> DIRECTIONS FOR THIS TASK: Only the lines from the start of the data through the one containing "split; [|Z.to_euclidean_division_equations; lia]." belong in your answer; return them exactly.

*** INFORMATION PROVIDED ***

Lemma red_header_fields b1 b2 b3 :
  red_header (red_fields b1 b2 b3) = [z2b 0xef; b1; b2; b3]
  /\ 0 <= (red_fields b1 b2 b3).1 < 2 ^ 14 /\ 0 <= (red_fields b1 b2 b3).2 < 2 ^ 10.
Proof.
  rewrite red_fields_eq. pose proof (b2z_range b1). pose proof (b2z_range b2). pose proof (b2z_range b3). cbn [fst snd].
  assert (E1 : (b2z b1 * 64 + b2z b2 / 4) / 64 = b2z b1) by (Z.to_euclidean_division_equations; lia).
  assert (E2 : (b2z b1 * 64 + b2z b2 / 4) mod 64 = b2z b2 / 4) by (Z.to_euclidean_division_equations; lia).
  assert (E3 : ((b2z b2 mod 4) * 256 + b2z b3) / 256 = b2z b2 mod 4) by (Z.to_euclidean_division_equations; lia).
  assert (E4 : ((b2z b2 mod 4) * 256 + b2z b3) mod 256 = b2z b3) by (Z.to_euclidean_division_equations; lia).
  split; [|Z.to_euclidean_division_equations; lia]. unfold red_header. cbn [fst snd]. rewrite E1, E2, E3, E4.
  replace (b2z b2 / 4 * 4 + b2z b2 mod 4) with (b2z b2) by (Z.to_euclidean_division_equations; lia). by rewrite !z2b_b2z.
Qed.

Lemma red_fields_header h b0 b1 b2 b3 :
  0 <= h.1 < 2 ^ 14 -> 0 <= h.2 < 2 ^ 10 -> red_header h = [b0; b1; b2; b3] -> b0 = z2b 0xef /\ red_fields b1 b2 b3 = h.
Proof.
  destruct h as [ts len]. cbn [fst snd]. intros Ht Hl [= <- <- <- <-]. split; [done|]. rewrite red_fields_eq, !b2z_z2b.
  rewrite !(Z.mod_small _ 256) by (Z.to_euclidean_division_equations; lia). f_equal; Z.to_euclidean_division_equations; lia.
Qed.

(** The first byte of a header. *)
Lemma header_octet b :
  (Z.land (b2z b) 0x80 =? 0) = false /\ (Z.land (b2z b) 0x7f =? GFN_OPUS_PAYLOAD_TYPE) = true <-> b = z2b 0xef.
Proof. destruct b; vm_compute; intuition congruence. Qed.
Lemma final_octet b :
  (Z.land (b2z b) 0x80 =? 0) = true /\ (Z.land (b2z b) 0x7f =? GFN_OPUS_PAYLOAD_TYPE) = true <-> b = z2b 0x6f.
Proof. destruct b; vm_compute; intuition congruence. Qed.

(** A header is four bytes. *)
Lemma red_header_bytes h : exists b1 b2 b3, red_header h = [z2b 0xef; b1; b2; b3].
Proof. by eexists _, _, _. Qed.

Definition header_wf (h : Z * Z) : Prop := 0 <= h.1 < 2 ^ 14 /\ 0 <= h.2 < 2 ^ 10.

Lemma red_headers_turn fuel pre b1 b2 b3 rest acc :
  zlen acc < MAX_REDUNDANT_AUDIO_BLOCKS ->
  red_headers (S fuel) (pre ++ [z2b 0xef; b1; b2; b3] ++ rest) (zlen pre) acc
  = red_headers fuel ((pre ++ [z2b 0xef; b1; b2; b3]) ++ rest) (zlen (pre ++ [z2b 0xef; b1; b2; b3])) (acc ++ [red_fields b1 b2 b3]).
Proof.
  intros Hacc. cbn [red_headers]. rewrite zget_at. cbn [head app].
  destruct (proj2 (header_octet (z2b 0xef)) eq_refl) as (-> & ->). cbn [negb orb].
  rewrite (proj2 (Z.eqb_neq _ _)) by lia.
  change (z2b 0xef :: b1 :: b2 :: b3 :: rest) with ([z2b 0xef; b1; b2; b3] ++ rest).
  rewrite zget_range_prefix by done. rewrite <- app_assoc. unfold red_fields. do 2 f_equal. rewrite zlen_app. done.
Qed.

(** The loop over the headers. *)
Lemma red_headers_spec fuel : forall pre rest acc,
  zlen acc <= MAX_REDUNDANT_AUDIO_BLOCKS -> MAX_REDUNDANT_AUDIO_BLOCKS - zlen acc < Z.of_nat fuel ->
  exists o, red_headers fuel (pre ++ rest) (zlen pre) acc = Ok o
    /\ forall hs off, o = Some (hs, off) <->
      exists new body, hs = acc ++ new /\ Forall header_wf new /\ zlen hs <= MAX_REDUNDANT_AUDIO_BLOCKS
        /\ rest = concat (red_header <$> new) ++ [z2b 0x6f] ++ body
        /\ off = zlen (pre ++ concat (red_header <$> new) ++ [z2b 0x6f]).
Proof.
  induction fuel as [|fuel IH]; intros pre rest acc Hacc Hfuel; [lia|].
  destruct rest as [|b rest].
  { cbn [red_headers]. rewrite zget_at. cbn [head]. exists None. split; [done|]. intros hs off. split; [done|].
    intros (new & body & _ & _ & _ & Hr & _). by destruct (concat (red_header <$> new)). }
  assert (Hother : (Z.land (b2z b) 0x80 =? 0) = false /\ (Z.land (b2z b) 0x7f =? GFN_OPUS_PAYLOAD_TYPE) = true -> b = z2b 0xef)
    by apply header_octet.
  assert (Hfinal : (Z.land (b2z b) 0x80 =? 0) = true /\ (Z.land (b2z b) 0x7f =? GFN_OPUS_PAYLOAD_TYPE) = true -> b = z2b 0x6f)
    by apply final_octet.
  assert (Hnone : forall o, red_headers (S fuel) (pre ++ b :: rest) (zlen pre) acc = Ok o -> o = None ->
    (forall h tail, header_wf h -> zlen acc < MAX_REDUNDANT_AUDIO_BLOCKS -> b :: rest <> red_header h ++ tail) -> b <> z2b 0x6f ->
    exists o, red_headers (S fuel) (pre ++ b :: rest) (zlen pre) acc = Ok o /\ forall hs off, o = Some (hs, off) <->
      exists new body, hs = acc ++ new /\ Forall header_wf new /\ zlen hs <= MAX_REDUNDANT_AUDIO_BLOCKS
        /\ b :: rest = concat (red_header <$> new) ++ [z2b 0x6f] ++ body
        /\ off = zlen (pre ++ concat (red_header <$> new) ++ [z2b 0x6f])).
  { intros o Ho -> Hno Hb. exists None. split; [done|]. intros hs off. split; [done|].
    intros ([|h new] & body & -> & Hwf & Hle & Hr & _); [by injection Hr|].
    apply Forall_cons in Hwf as (Hh & _). cbn [fmap list_fmap concat] in Hr. rewrite <- app_assoc in Hr.
    exfalso. eapply Hno; [exact Hh| |exact Hr]. rewrite zlen_app, zlen_cons in Hle. pose proof (zlen_nonneg new). lia. }
  destruct (Z.land (b2z b) 0x80 =? 0) eqn:E80; destruct (Z.land (b2z b) 0x7f =? GFN_OPUS_PAYLOAD_TYPE) eqn:E7f.
  - rewrite (Hfinal (conj eq_refl eq_refl)) in *. cbn [red_headers]. rewrite zget_at. cbn [head].
    rewrite E80, E7f. cbn [negb]. eexists. split; [reflexivity|]. intros hs off. split.
    + intros [= <- <-]. exists [], rest. rewrite app_nil_r. split; [done|]. split; [done|]. split; [done|]. split; [done|].
      cbn. rewrite zlen_app. done.
    + intros ([|h new] & body & -> & _ & _ & Hr & ->); [|by destruct (red_header_bytes h) as (? & ? & ? & Eh); cbn in Hr].
      rewrite app_nil_r. cbn. by rewrite zlen_app.
  - apply (Hnone None); [|done| |].
    + cbn [red_headers]. rewrite zget_at. cbn [head]. by rewrite E80, E7f.
    + intros h tail Hh _ Hr. injection Hr as Hb _. rewrite Hb in E80. by vm_compute in E80.
    + intros ->. by vm_compute in E7f.
  - rewrite (Hother (conj eq_refl eq_refl)) in *. clear Hother Hfinal.
    destruct (decide (zlen acc < MAX_REDUNDANT_AUDIO_BLOCKS)) as [Hlt|Hge].
    2: { apply (Hnone None); [|done| |done].
         - cbn [red_headers]. rewrite zget_at. cbn [head]. rewrite E80, E7f. cbn [negb orb].
           by rewrite (proj2 (Z.eqb_eq _ _)) by lia.
         - intros. lia. }
    destruct rest as [|b1 [|b2 [|b3 rest]]];
      try (apply (Hnone None); [|done| |done];
           [cbn [red_headers]; rewrite zget_at; cbn [head]; rewrite E80, E7f; cbn [negb orb];
            rewrite (proj2 (Z.eqb_neq _ _)) by lia;
            destruct (zget_range _ _ _) as [r|] eqn:Hr; [|done];
            apply zget_range_split in Hr as (tail & Hr & Hl);
            apply (f_equal zlen) in Hr; rewrite zlen_app in Hr; pose proof (zlen_nonneg tail); unfold zlen in *; cbn in *; lia
           |intros h tail _ _ Hr; apply (f_equal zlen) in Hr; rewrite zlen_app in Hr; pose proof (zlen_nonneg tail);
            unfold zlen in *; cbn in *; lia]).
    destruct (red_header_fields b1 b2 b3) as (Hbytes & Hwf1 & Hwf2).
    change (z2b 0xef :: b1 :: b2 :: b3 :: rest) with ([z2b 0xef; b1; b2; b3] ++ rest).
    rewrite red_headers_turn by done.
    destruct (IH (pre ++ [z2b 0xef; b1; b2; b3]) rest (acc ++ [red_fields b1 b2 b3])) as (o & Ho & Hspec).
    { rewrite zlen_app, zlen_cons, zlen_nil. lia. }
    { rewrite zlen_app, zlen_cons, zlen_nil. lia. }
    exists o. split; [exact Ho|]. intros hs off. rewrite Hspec. split.
    + intros (new & body & -> & Hnew & Hle & -> & ->). exists (red_fields b1 b2 b3 :: new), body.
      rewrite <- app_assoc in *. split; [done|]. split; [by constructor|]. split; [done|].
      rewrite fmap_cons. cbn [concat]. rewrite Hbytes. rewrite <- !app_assoc. done.
    + intros ([|h new] & body & -> & Hnew & Hle & Hr & ->); [cbn in Hr; by injection Hr|].
      apply Forall_cons in Hnew as ((Hh1 & Hh2) & Hnew). rewrite fmap_cons in Hr. cbn [concat] in Hr.
      destruct (red_header_bytes h) as (c1 & c2 & c3 & Eh). rewrite Eh in Hr. cbn in Hr. injection Hr as -> -> -> Hr.
      destruct (red_fields_header h _ _ _ _ Hh1 Hh2 Eh) as (_ & <-).
      exists new, body. rewrite <- app_assoc in *. split; [done|]. split; [done|]. split; [done|].
      split; [exact Hr|]. rewrite fmap_cons. cbn [concat]. rewrite Eh. by rewrite <- !app_assoc.
  - apply (Hnone None); [|done| |].
    + cbn [red_headers]. rewrite zget_at. cbn [head]. by rewrite E80, E7f.
    + intros h tail Hh _ Hr. injection Hr as Hb _. rewrite Hb in E7f. by vm_compute in E7f.
    + intros ->. by vm_compute in E80.
Qed.

(** The blocks. *)
Lemma red_blocks_spec hs : forall pre rest,
  forall blocks off, red_blocks (pre ++ rest) (zlen pre) hs = Some (blocks, off) <->
    exists body, rest = concat (block_payload <$> blocks) ++ body /\ hs = header_of <$> blocks
      /\ Forall (fun b => opus_sized (block_payload b) = true) blocks
      /\ off = zlen (pre ++ concat (block_payload <$> blocks)).
Proof.
  induction hs as [|[ts n] hs IH]; intros pre rest blocks off; cbn [red_blocks].
  - split.
    + intros [= <- <-]. exists rest. rewrite app_nil_r. by cbn.
    + intros (body & -> & Hh & _ & ->). symmetry in Hh. apply fmap_nil_inv in Hh as ->. by rewrite app_nil_r.
  - split.
    + destruct (zget_range _ _ _) as [block|] eqn:Hblock; [|done]. cbn [mbind option_bind].
      destruct (opus_sized block) eqn:Hsize; cbn [negb]; [|done].
      destruct (zget_range_split _ _ _ _ Hblock) as (tail & -> & Hn).
      assert (Hoff : zlen pre + n = zlen (pre ++ block)) by (rewrite zlen_app; lia).
      rewrite Hoff, (app_assoc pre). destruct (red_blocks _ _ hs) as [[bs o]|] eqn:Hrec; [|done]. cbn [mbind option_bind].
      intros [= <- <-]. apply IH in Hrec as (body & -> & -> & Hall & ->). exists body.
      rewrite !fmap_cons. cbn [concat block_payload]. rewrite <- !app_assoc. split; [done|]. split; [|split; [by constructor|done]].
      unfold header_of at 2. cbn. by rewrite Hn.
    + intros (body & -> & Hh & Hall & ->). destruct blocks as [|b bs]; [done|].
      rewrite fmap_cons in Hh. injection Hh as -> -> Hh. apply Forall_cons in Hall as (Hb & Hall).
      rewrite !fmap_cons. cbn [concat]. rewrite <- !app_assoc. rewrite zget_range_prefix by done. cbn [mbind option_bind].
      rewrite Hb. cbn [negb]. rewrite <- zlen_app, (app_assoc pre).
      rewrite (proj2 (IH _ _ bs (zlen ((pre ++ block_payload b) ++ concat (block_payload <$> bs))))); [|by exists body].
      cbn [mbind option_bind]. rewrite <- app_assoc. by destruct b.
Qed.

Lemma opus_sized_spec l : opus_sized l = true <-> 1 <= zlen l <= MAX_OPUS_PACKET_BYTES.
Proof.
  unfold opus_sized, MAX_OPUS_PACKET_BYTES. pose proof (zlen_nonneg l).
  destruct (Z.eqb_spec (zlen l) 0), (Z.leb_spec (zlen l) 1275); cbn; split; try done; lia.
Qed.

Lemma header_wf_of bs : Forall red_block_wf bs <->
  Forall header_wf (header_of <$> bs) /\ Forall (fun b => opus_sized (block_payload b) = true) bs.
Proof.
  rewrite Forall_fmap, <- Forall_and. apply Forall_iff. intros b. unfold red_block_wf, header_wf, header_of. cbn.
  rewrite opus_sized_spec. unfold MAX_OPUS_PACKET_BYTES. lia.
Qed.

Lemma parse_red_opus_spec (payload : list u8) :
  exists o, parse_red_opus payload = Ok o
    /\ forall red, o = Some red <-> red_wf red /\ payload = encode_red red.
Proof.
  unfold parse_red_opus.
  destruct (red_headers_spec 9 [] payload []) as (o & Ho & Hspec); [done|by vm_compute|].
  cbn [app] in Ho. rewrite zlen_nil in Ho. rewrite Ho. obind. eexists. split; [reflexivity|]. intros [bs p]. split.
  - destruct o as [[hs off]|]; [|done]. cbn [mbind option_bind].
    destruct (proj1 (Hspec hs off) eq_refl) as (new & body & -> & Hwf & Hle & Hp & ->). clear Hspec Ho. rewrite Hp, ?app_nil_l in *.
    rewrite app_assoc. destruct (red_blocks _ _ new) as [[bs' o']|] eqn:Hb; [|done]. cbn [mbind option_bind].
    apply red_blocks_spec in Hb as (tail & -> & -> & Hsized & ->).
    rewrite (app_assoc (concat _ ++ _) (concat _) tail). set (pre := (concat _ ++ _) ++ concat _). assert (Hr : zget_range (pre ++ tail) (zlen pre) (zlen (pre ++ tail)) = Some tail).
    { rewrite zlen_app. rewrite <- (app_nil_r tail) at 1. by apply zget_range_prefix. }
    rewrite Hr. cbn [mbind option_bind]. destruct (opus_sized tail) eqn:Ht; [|done]. intros [= <- <-].
    apply opus_sized_spec in Ht. split.
    + split; [cbn; unfold zlen in *; by rewrite length_fmap in Hle|]. split; [by apply header_wf_of|done].
    + unfold encode_red, pre. cbn. rewrite <- !app_assoc. by rewrite <- list_fmap_compose.
  - intros ((Hn & Hwf & Hp) & ->). cbn [redundant primary] in *. apply header_wf_of in Hwf as (Hh & Hs).
    rewrite (proj2 (Hspec (header_of <$> bs) (zlen (concat (red_header <$> (header_of <$> bs)) ++ [z2b 0x6f])))).
    2: { exists (header_of <$> bs), (concat (block_payload <$> bs) ++ p). split; [done|]. split; [done|].
         split; [unfold zlen in *; by rewrite length_fmap|]. split; [|done]. unfold encode_red. cbn.
         by rewrite <- list_fmap_compose. }
    cbn [mbind option_bind]. unfold encode_red. cbn [redundant primary].
    rewrite (list_fmap_compose header_of red_header), (app_assoc (concat (red_header <$> _))).
    set (heads := concat (red_header <$> (header_of <$> bs)) ++ [z2b 0x6f]).
    rewrite (proj2 (red_blocks_spec (header_of <$> bs) heads (concat (block_payload <$> bs) ++ p) bs
      (zlen (heads ++ concat (block_payload <$> bs))))); [|by exists p].
    cbn [mbind option_bind]. rewrite (app_assoc heads (concat _) p). set (pre := heads ++ concat _).
    assert (Hr : zget_range (pre ++ p) (zlen pre) (zlen (pre ++ p)) = Some p).
    { rewrite zlen_app. rewrite <- (app_nil_r p) at 1. by apply zget_range_prefix. }
    rewrite Hr. cbn [mbind option_bind]. by rewrite (proj2 (opus_sized_spec p)) by exact Hp.
Qed.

*** End of INFORMATION PROVIDED ***

> REPLY TO THE TASK:
Lemma red_header_fields b1 b2 b3 :
  red_header (red_fields b1 b2 b3) = [z2b 0xef; b1; b2; b3]
  /\ 0 <= (red_fields b1 b2 b3).1 < 2 ^ 14 /\ 0 <= (red_fields b1 b2 b3).2 < 2 ^ 10.
Proof.
  rewrite red_fields_eq. pose proof (b2z_range b1). pose proof (b2z_range b2). pose proof (b2z_range b3). cbn [fst snd].
  assert (E1 : (b2z b1 * 64 + b2z b2 / 4) / 64 = b2z b1) by (Z.to_euclidean_division_equations; lia).
  assert (E2 : (b2z b1 * 64 + b2z b2 / 4) mod 64 = b2z b2 / 4) by (Z.to_euclidean_division_equations; lia).
  assert (E3 : ((b2z b2 mod 4) * 256 + b2z b3) / 256 = b2z b2 mod 4) by (Z.to_euclidean_division_equations; lia).
  assert (E4 : ((b2z b2 mod 4) * 256 + b2z b3) mod 256 = b2z b3) by (Z.to_euclidean_division_equations; lia).
  split; [|Z.to_euclidean_division_equations; lia]. unfold red_header. cbn [fst snd]. rewrite E1, E2, E3, E4.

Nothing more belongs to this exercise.